Task description: Write out, from the entries below, exactly the lines that run between the lines holding "Some (match queue s with" and "Ret (parts (length", inclusive, and stop there.

Dataset records:

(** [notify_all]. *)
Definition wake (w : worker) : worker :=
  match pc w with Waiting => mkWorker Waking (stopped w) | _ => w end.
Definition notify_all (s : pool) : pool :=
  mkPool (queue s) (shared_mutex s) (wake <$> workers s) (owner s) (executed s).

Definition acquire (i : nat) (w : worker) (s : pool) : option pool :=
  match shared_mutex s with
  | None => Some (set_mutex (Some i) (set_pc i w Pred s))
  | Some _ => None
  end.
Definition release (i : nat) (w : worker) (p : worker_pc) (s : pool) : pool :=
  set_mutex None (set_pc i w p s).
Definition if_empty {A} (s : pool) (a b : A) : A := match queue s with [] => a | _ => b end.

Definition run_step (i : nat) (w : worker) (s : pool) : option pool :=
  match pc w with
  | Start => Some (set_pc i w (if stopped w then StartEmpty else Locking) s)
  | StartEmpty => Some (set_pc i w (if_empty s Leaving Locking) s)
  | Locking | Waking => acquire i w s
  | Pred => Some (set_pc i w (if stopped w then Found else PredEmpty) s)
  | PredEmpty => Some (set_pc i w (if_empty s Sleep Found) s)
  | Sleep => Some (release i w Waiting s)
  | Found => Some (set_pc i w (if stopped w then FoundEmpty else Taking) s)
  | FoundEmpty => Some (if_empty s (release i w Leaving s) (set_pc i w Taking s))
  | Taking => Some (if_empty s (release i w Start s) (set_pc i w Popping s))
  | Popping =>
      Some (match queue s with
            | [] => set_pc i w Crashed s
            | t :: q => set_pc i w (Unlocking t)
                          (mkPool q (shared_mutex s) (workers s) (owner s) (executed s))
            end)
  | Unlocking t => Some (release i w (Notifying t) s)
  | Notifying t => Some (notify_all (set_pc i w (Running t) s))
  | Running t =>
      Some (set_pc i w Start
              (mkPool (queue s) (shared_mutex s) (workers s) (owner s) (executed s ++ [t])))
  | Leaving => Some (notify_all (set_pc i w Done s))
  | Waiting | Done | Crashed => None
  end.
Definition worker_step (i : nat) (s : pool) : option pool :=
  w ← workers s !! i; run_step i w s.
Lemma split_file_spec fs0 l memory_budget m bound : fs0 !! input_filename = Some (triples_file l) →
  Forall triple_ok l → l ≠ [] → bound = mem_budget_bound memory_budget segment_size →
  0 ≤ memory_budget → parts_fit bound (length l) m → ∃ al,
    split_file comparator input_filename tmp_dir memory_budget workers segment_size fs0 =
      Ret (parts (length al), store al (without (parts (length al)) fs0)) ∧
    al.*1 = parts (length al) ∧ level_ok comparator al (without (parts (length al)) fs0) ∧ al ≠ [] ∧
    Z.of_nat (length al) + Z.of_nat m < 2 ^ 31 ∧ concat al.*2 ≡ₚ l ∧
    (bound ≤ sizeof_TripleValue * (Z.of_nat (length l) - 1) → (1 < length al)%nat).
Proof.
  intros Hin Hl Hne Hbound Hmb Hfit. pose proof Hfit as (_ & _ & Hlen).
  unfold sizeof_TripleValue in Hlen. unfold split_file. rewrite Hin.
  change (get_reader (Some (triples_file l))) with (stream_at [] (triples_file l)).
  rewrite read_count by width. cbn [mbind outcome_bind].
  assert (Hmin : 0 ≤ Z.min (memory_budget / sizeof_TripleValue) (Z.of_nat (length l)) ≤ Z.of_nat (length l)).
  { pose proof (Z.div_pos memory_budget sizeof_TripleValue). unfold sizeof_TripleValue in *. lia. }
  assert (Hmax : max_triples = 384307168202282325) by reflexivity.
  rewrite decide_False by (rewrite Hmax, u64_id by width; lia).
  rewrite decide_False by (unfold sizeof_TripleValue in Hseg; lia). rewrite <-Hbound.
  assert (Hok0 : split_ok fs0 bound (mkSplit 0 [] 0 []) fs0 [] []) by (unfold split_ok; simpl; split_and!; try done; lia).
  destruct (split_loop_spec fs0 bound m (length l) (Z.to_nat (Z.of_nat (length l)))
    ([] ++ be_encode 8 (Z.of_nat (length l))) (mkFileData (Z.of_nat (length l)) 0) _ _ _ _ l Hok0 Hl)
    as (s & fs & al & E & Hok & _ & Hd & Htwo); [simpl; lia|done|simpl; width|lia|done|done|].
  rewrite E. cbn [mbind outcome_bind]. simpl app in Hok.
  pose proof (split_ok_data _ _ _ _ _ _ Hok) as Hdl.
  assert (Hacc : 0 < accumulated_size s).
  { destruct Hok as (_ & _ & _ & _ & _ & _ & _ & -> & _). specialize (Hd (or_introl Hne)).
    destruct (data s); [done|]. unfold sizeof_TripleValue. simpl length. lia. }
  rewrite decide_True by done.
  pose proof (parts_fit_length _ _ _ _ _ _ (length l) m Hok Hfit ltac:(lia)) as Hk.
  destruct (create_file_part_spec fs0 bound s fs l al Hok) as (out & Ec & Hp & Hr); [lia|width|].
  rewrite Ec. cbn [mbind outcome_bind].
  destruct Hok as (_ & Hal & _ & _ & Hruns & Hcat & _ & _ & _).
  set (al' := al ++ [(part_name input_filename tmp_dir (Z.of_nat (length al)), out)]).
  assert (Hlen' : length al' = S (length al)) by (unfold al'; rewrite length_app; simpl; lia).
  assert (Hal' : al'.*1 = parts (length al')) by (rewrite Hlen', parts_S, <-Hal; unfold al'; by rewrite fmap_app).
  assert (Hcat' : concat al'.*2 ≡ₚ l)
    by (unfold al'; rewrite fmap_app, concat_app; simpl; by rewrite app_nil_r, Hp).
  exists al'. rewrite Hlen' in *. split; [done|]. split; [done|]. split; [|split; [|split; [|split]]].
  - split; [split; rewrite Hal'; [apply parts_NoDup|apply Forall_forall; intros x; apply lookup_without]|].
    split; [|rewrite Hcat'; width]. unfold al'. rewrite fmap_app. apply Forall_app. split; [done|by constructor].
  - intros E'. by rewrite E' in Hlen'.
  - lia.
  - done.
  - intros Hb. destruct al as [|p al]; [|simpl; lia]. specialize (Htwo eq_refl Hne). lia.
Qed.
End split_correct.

Answer section:
      Some (match queue s with
            | [] => set_pc i w Crashed s
            | t :: q => set_pc i w (Unlocking t)
                          (mkPool q (shared_mutex s) (workers s) (owner s) (executed s))
            end)
  | Unlocking t => Some (release i w (Notifying t) s)
  | Notifying t => Some (notify_all (set_pc i w (Running t) s))
  | Running t =>
      Some (set_pc i w Start
              (mkPool (queue s) (shared_mutex s) (workers s) (owner s) (executed s ++ [t])))
  | Leaving => Some (notify_all (set_pc i w Done s))
  | Waiting | Done | Crashed => None
  end.
Definition worker_step (i : nat) (s : pool) : option pool :=
  w ← workers s !! i; run_step i w s.
Lemma split_file_spec fs0 l memory_budget m bound : fs0 !! input_filename = Some (triples_file l) →
  Forall triple_ok l → l ≠ [] → bound = mem_budget_bound memory_budget segment_size →
  0 ≤ memory_budget → parts_fit bound (length l) m → ∃ al,
    split_file comparator input_filename tmp_dir memory_budget workers segment_size fs0 =
      Ret (parts (length al), store al (without (parts (length al)) fs0)) ∧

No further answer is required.